_WORK INSTRUCTION:_
Please print only the top portion of the entries below, ending with the line that contains "Proof. intros Ha K. by apply Ha. Qed.", exactly as written.

_RECORDS TO USE:_

#####

Lemma quiet_whenever b a : quietly a → quietly (whenever b a).
Proof. intros Ha. by apply triple_whenever. Qed.
Lemma quiet_given {A} (x : option A) a : (∀ y, quietly (a y)) → quietly (given x a).
Proof. intros Ha. by apply triple_given. Qed.
Lemma quiet_seq a b : quietly a → quietly b → quietly (then_do a b).
Proof. apply triple_seq. Qed.

Lemma quiet_at (a : phase) st :
  quietly a → kept st → match a st with inl e => reported pipe_file e | inr st' => kept st' end.
Proof. intros Ha K. by apply Ha. Qed.

#[local] Hint Resolve quiet_attempt quiet_ignoring quiet_whenever quiet_given quiet_seq
  triple_skip : quiet.
#[local] Hint Extern 1 (quiet _) => exact I : quiet.

Ltac quiet := intros; repeat apply quiet_seq; eauto with quiet.

Lemma quiet_scheduling : args_ok (args st0) → quietly set_scheduling.
Proof.
  intros Hok st K. unfold set_scheduling. rewrite (untouched_args _ _ K).
  pose proof (policy_with_priority _ Hok) as Hp.
  destruct (scheduler_policy (args st0)), (scheduler_priority (args st0));
    try (apply quiet_attempt; done); [|done].
  destruct (Hp ltac:(by eexists)) as [? [=]].
Qed.

Lemma quiet_session : quietly set_session.
Proof. intros st K. unfold set_session. apply quiet_at; by quiet. Qed.

Lemma quiet_ids : quietly set_gids ∧ quietly set_uids.
Proof.
  split; intros st K; [unfold set_gids|unfold set_uids]; cbn zeta; case_decide; try done;
    by apply quiet_attempt.
Qed.

Lemma quiet_surroundings : quietly set_surroundings.
Proof. intros st K. unfold set_surroundings. apply quiet_at; by quiet. Qed.

Lemma quiet_terminal : args_ok (args st0) → quietly set_terminal.
Proof.
  intros Hok st K. unfold set_terminal. rewrite (untouched_args _ _ K). cbn zeta.
  case_decide; [by apply quiet_attempt|]. case_decide as Hf; [|done].
  destruct (foreground_with_group _ Hok Hf) as [g ->].
  assert (∀ pgrp, quietly (then_do (ignoring BlockTtou)
    (then_do (attempt (Tcsetpgrp (foreground (args st0)) pgrp)) (ignoring UnblockTtou)))) as Hq
    by quiet.
  by apply Hq.
Qed.

Lemma quiet_namespaces l : quietly (enter_namespaces l).
Proof. induction l as [|[name fd] l IH]; simpl; by quiet. Qed.

Lemma preparation_spec : args_ok (args st0) → quietly preparation.
Proof.
  intros Hok. destruct quiet_ids.
  pose proof (quiet_scheduling Hok). pose proof (quiet_terminal Hok).
  pose proof quiet_session. pose proof quiet_surroundings.
  intros st K. unfold preparation. pose proof (quiet_namespaces (nsenter (args st))).
  apply quiet_at; [|done]. repeat apply quiet_seq; auto. by quiet.
Qed.
End quiet.

(** * [nextfd] *)

(** The numbers [nextfd] avoids. *)
Definition blocked (st : child) : list Z :=
  closeonexecpipe st :: programfd st :: (sources st).*2.

Lemma nextfd_from_spec fuel i st j :
  nextfd_from fuel i st = Some j → i ≤ j ∧ j ∉ blocked st.
Proof.
  revert i. induction fuel as [|fuel IH]; intros i; simpl; [done|].
  repeat case_decide; try (intros Hj; destruct (IH _ Hj); split; [lia|done]).
  intros [= <-]. split; [lia|]. unfold blocked. set_solver.
Qed.

Lemma nextfd_from_none fuel i st :
  nextfd_from fuel i st = None → ∀ j, i ≤ j < i + Z.of_nat fuel → j ∈ blocked st.
Proof.
  revert i. induction fuel as [|fuel IH]; intros i; simpl; [lia|].
  intros Hn j Hj. destruct (decide (j = i)) as [->|Hne].
  - unfold blocked. repeat case_decide; subst; try done; set_solver.
  - repeat case_decide; try done; apply (IH _ Hn j); lia.
Qed.

(** [nextfd] ends: there are more numbers than sources. *)
Lemma nextfd_total st :
  ∃ j, nextfd_from (length (sources st) + 3) (idx st) st = Some j ∧
    idx st ≤ j ∧ j ∉ blocked st.
Proof.
  destruct (nextfd_from _ _ st) as [j|] eqn:E.
  { exists j. split; [done|]. by eapply nextfd_from_spec. }
  pose proof (nextfd_from_none _ _ _ E) as Hall. exfalso.
  assert (seqZ (idx st) (Z.of_nat (length (sources st) + 3)) ⊆+ blocked st) as Hsub.
  { apply NoDup_submseteq; [apply NoDup_seqZ|]. intros j Hj%elem_of_seqZ. apply Hall. lia. }
  apply submseteq_length in Hsub. rewrite length_seqZ in Hsub. unfold blocked in Hsub.
  simpl in Hsub. rewrite length_fmap in Hsub. lia.
Qed.

(** * What the child starts from *)

(** A descriptor given for a standard one: none, the same, or another. *)
Definition source_ok (T : gmap Z descriptor) (source fileno : Z) : Prop :=
  source = -1 ∨ source = fileno ∨ (3 ≤ source ∧ is_Some (T !! source)).

(** The parent has its standard descriptors, the handles given are open, and the
    pipe is none of the standard descriptors. *)
Record ready (pipe_file : nat) (a : spawn_arguments) (pipe : Z) (T : gmap Z descriptor) :
    Prop := {
  ready_nonneg n : is_Some (T !! n) → 0 ≤ n;
  ready_standard n : 0 ≤ n < 3 → ∃ f, T !! n = Some (Descriptor f false);
  ready_pipe : 3 ≤ pipe ∧ file <$> T !! pipe = Some pipe_file;
  ready_stdin : source_ok T (proc_stdin a) 0;
  ready_stdout : source_ok T (proc_stdout a) 1;
  ready_stderr : source_ok T (proc_stderr a) 2;
  ready_extra dst src : (dst, src) ∈ extra_fds a → 3 ≤ src ∧ is_Some (T !! src);
  ready_program fd : program a = ByDescriptor fd → 3 ≤ fd ∧ is_Some (T !! fd);
}.

(** The file a standard descriptor will refer to, and the files made so far. *)
Definition standard_file (end_of : nat * nat → nat) (T : gmap Z descriptor)
    (source : Z) (nf : nat) : option nat * nat :=
  if decide (source = -1) then (Some (end_of (nf, S nf)), S (S nf))
  else (file <$> T !! source, nf).

Section rearrangement.
Variables (pipe_file : nat) (a : spawn_arguments) (pipe : Z) (parent : process).
#[local] Abbreviation T := (fds parent).
Hypothesis Hready : ready pipe_file a pipe T.

#[local] Abbreviation prog := (programfd (new_child a pipe parent)).

Record stage (don : list (option nat)) (nf : nat) (st : child) : Prop := {
  stage_args : args st = a;
  stage_pipe : closeonexecpipe st = pipe;
  stage_program : programfd st = prog;
  stage_sources : sources st = extra_fds a;
  stage_idx : idx st = 10;
  stage_high n d : 3 ≤ n → T !! n = Some d → fds (proc st) !! n = Some d;
  stage_nonneg n : is_Some (fds (proc st) !! n) → 0 ≤ n;
  stage_low n : 0 ≤ n < 3 → ∃ f, fds (proc st) !! n = Some (Descriptor f false);
  stage_next : next_file (proc st) = nf;
  stage_done (i : nat) f : don !! i = Some f → file <$> fds (proc st) !! Z.of_nat i = f;
  stage_todo n : length don ≤ n < 3 → fds (proc st) !! n = T !! n;
  stage_length : (length don ≤ 3)%nat;
}.

Lemma stage_start : stage [] (next_file parent) (new_child a pipe parent).
Proof.
  split; simpl; try done.
  - apply (ready_nonneg _ _ _ _ Hready).
  - apply (ready_standard _ _ _ _ Hready).
  - lia.
Qed.

Lemma stage_kept st : untouched (new_child a pipe parent) st → stage [] (next_file parent) st.
Proof.
  intros [E1 E2 E3 E4 E5 E6 E7]. pose proof stage_start as [].
  split; try congruence; intros; rewrite ?E1 in *; auto.
Qed.

Lemma stage_pipe_at don nf st : stage don nf st → pipe_at pipe_file (closeonexecpipe st) st.
Proof.
  intros S. destruct (ready_pipe _ _ _ _ Hready) as [H3 Hf]. unfold pipe_at.
  rewrite (stage_pipe _ _ _ S). destruct (T !! pipe) as [d|] eqn:E; [|done].
  by rewrite (stage_high _ _ _ S pipe d H3 E).
Qed.

(** The ends of a pipe are new, and not standard descriptors. *)
Lemma pipe_ends_new don nf st :
  stage don nf st →
  let '(r, w) := pipe_ends (proc st) in
  3 ≤ r ∧ 3 ≤ w ∧ r ≠ w ∧ fds (proc st) !! r = None ∧ fds (proc st) !! w = None.
Proof.
  intros S. unfold pipe_ends. set (r := lowest (fds (proc st))).
  set (m := <[r := _]> (fds (proc st))).
  destruct (lowest_free (fds (proc st))) as [Hr Hr0]. fold r in Hr, Hr0.
  destruct (lowest_free m) as [Hw Hw0]. set (w := lowest m) in *.
  assert (w ≠ r) as Hne by (intros ->; unfold m in Hw; by rewrite lookup_insert_eq in Hw).
  unfold m in Hw. rewrite lookup_insert_ne in Hw by done.
  assert (∀ n, 0 ≤ n → fds (proc st) !! n = None → 3 ≤ n) as Hhigh.
  { intros n Hn0 Hn. destruct (decide (n < 3)); [|lia].
    destruct (stage_low _ _ _ S n ltac:(lia)) as [f Hf]. congruence. }
  split_and!; auto.
Qed.

(** A standard descriptor is set. *)
Lemma stage_insert don nf st d src :
  stage don nf st → (length don < 3)%nat → fds (proc st) !! src = Some d →
  src ≠ Z.of_nat (length don) →
  ∀ c p, effect (Dup2 src (Z.of_nat (length don))) (proc st) = inr p →
  stage (don ++ [Some (file d)]) nf (with_proc (logged c p) st).
Proof.
  intros S Hlen Hsrc Hne c p He. simpl in He. rewrite Hsrc, decide_False in He by done.
  injection He as <-. destruct S as [S1 S2 S3 S4 S5 S6 S7 S8 S9 S10 S11 S12].
  split; simpl; try done.
  - intros n d' Hn Hd. rewrite lookup_insert_ne by lia. by apply S6.
  - intros n. rewrite lookup_insert. case_decide; [lia|]. apply S7.
  - intros n Hn. rewrite lookup_insert. case_decide; [by eexists|]. by apply S8.
  - intros i f Hi. apply lookup_app_Some in Hi as [Hi|[Hi Hf]].
    + pose proof (lookup_lt_Some _ _ _ Hi). rewrite lookup_insert_ne by lia. by apply S10.
    + pose proof (lookup_lt_Some _ _ _ Hf) as Hlt. simpl in Hlt.
      replace (i - length don)%nat with 0%nat in Hf by lia. simplify_eq/=.
      replace i with (length don) by lia. by rewrite lookup_insert_eq.
  - intros n Hn. rewrite length_app in Hn. simpl in Hn.
    rewrite lookup_insert_ne by lia. apply S11. lia.
  - rewrite length_app. simpl. lia.
Qed.
(** After [pipe]. *)
Lemma stage_piped don nf st p :
  stage don nf st → effect Pipe (proc st) = inr p →
  let st' := with_proc (logged Pipe p) st in let '(r, w) := pipe_ends (proc st) in
  stage don (S (S nf)) st' ∧ 3 ≤ r ∧ 3 ≤ w ∧
  fds (proc st') !! r = Some (Descriptor nf false) ∧
  fds (proc st') !! w = Some (Descriptor (S nf) false).
Proof.
  intros S He. pose proof (pipe_ends_new _ _ _ S) as Hends. cbn [effect] in He.
  destruct (pipe_ends (proc st)) as [r w]. destruct Hends as (Hr & Hw & Hne & Hr' & Hw').
  injection He as <-. rewrite (stage_next _ _ _ S).
  destruct S as [S1 S2 S3 S4 S5 S6 S7 S8 S9 S10 S11 S12]. simpl.
  assert (∀ n, 0 ≤ n < 3 → <[w := Descriptor (Datatypes.S nf) false]>
    (<[r := Descriptor nf false]> (fds (proc st))) !! n = fds (proc st) !! n) as Hlow
    by (intros; by rewrite !lookup_insert_ne by lia).
  split_and!; try done; simpl.
  - split; simpl; try done.
    + intros n d Hn Hd. specialize (S6 n d Hn Hd).
      rewrite !lookup_insert_ne; [done|intros ->; by rewrite Hr' in S6|intros ->; by rewrite Hw' in S6].
    + intros n. rewrite !lookup_insert. repeat case_decide; [lia|lia|apply S7].
    + intros n Hn. rewrite Hlow by done. by apply S8.
    + intros i f Hi. pose proof (lookup_lt_Some _ _ _ Hi).
      rewrite Hlow by lia. by apply S10.
    + intros n Hn. rewrite Hlow by lia. by apply S11.
  - by rewrite lookup_insert_ne, lookup_insert_eq by done.
  - by rewrite lookup_insert_eq.
Qed.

#####

_EXERCISE OUTPUT:_
Lemma quiet_whenever b a : quietly a → quietly (whenever b a).
Proof. intros Ha. by apply triple_whenever. Qed.
Lemma quiet_given {A} (x : option A) a : (∀ y, quietly (a y)) → quietly (given x a).
Proof. intros Ha. by apply triple_given. Qed.
Lemma quiet_seq a b : quietly a → quietly b → quietly (then_do a b).
Proof. apply triple_seq. Qed.

Lemma quiet_at (a : phase) st :
  quietly a → kept st → match a st with inl e => reported pipe_file e | inr st' => kept st' end.
Proof. intros Ha K. by apply Ha. Qed.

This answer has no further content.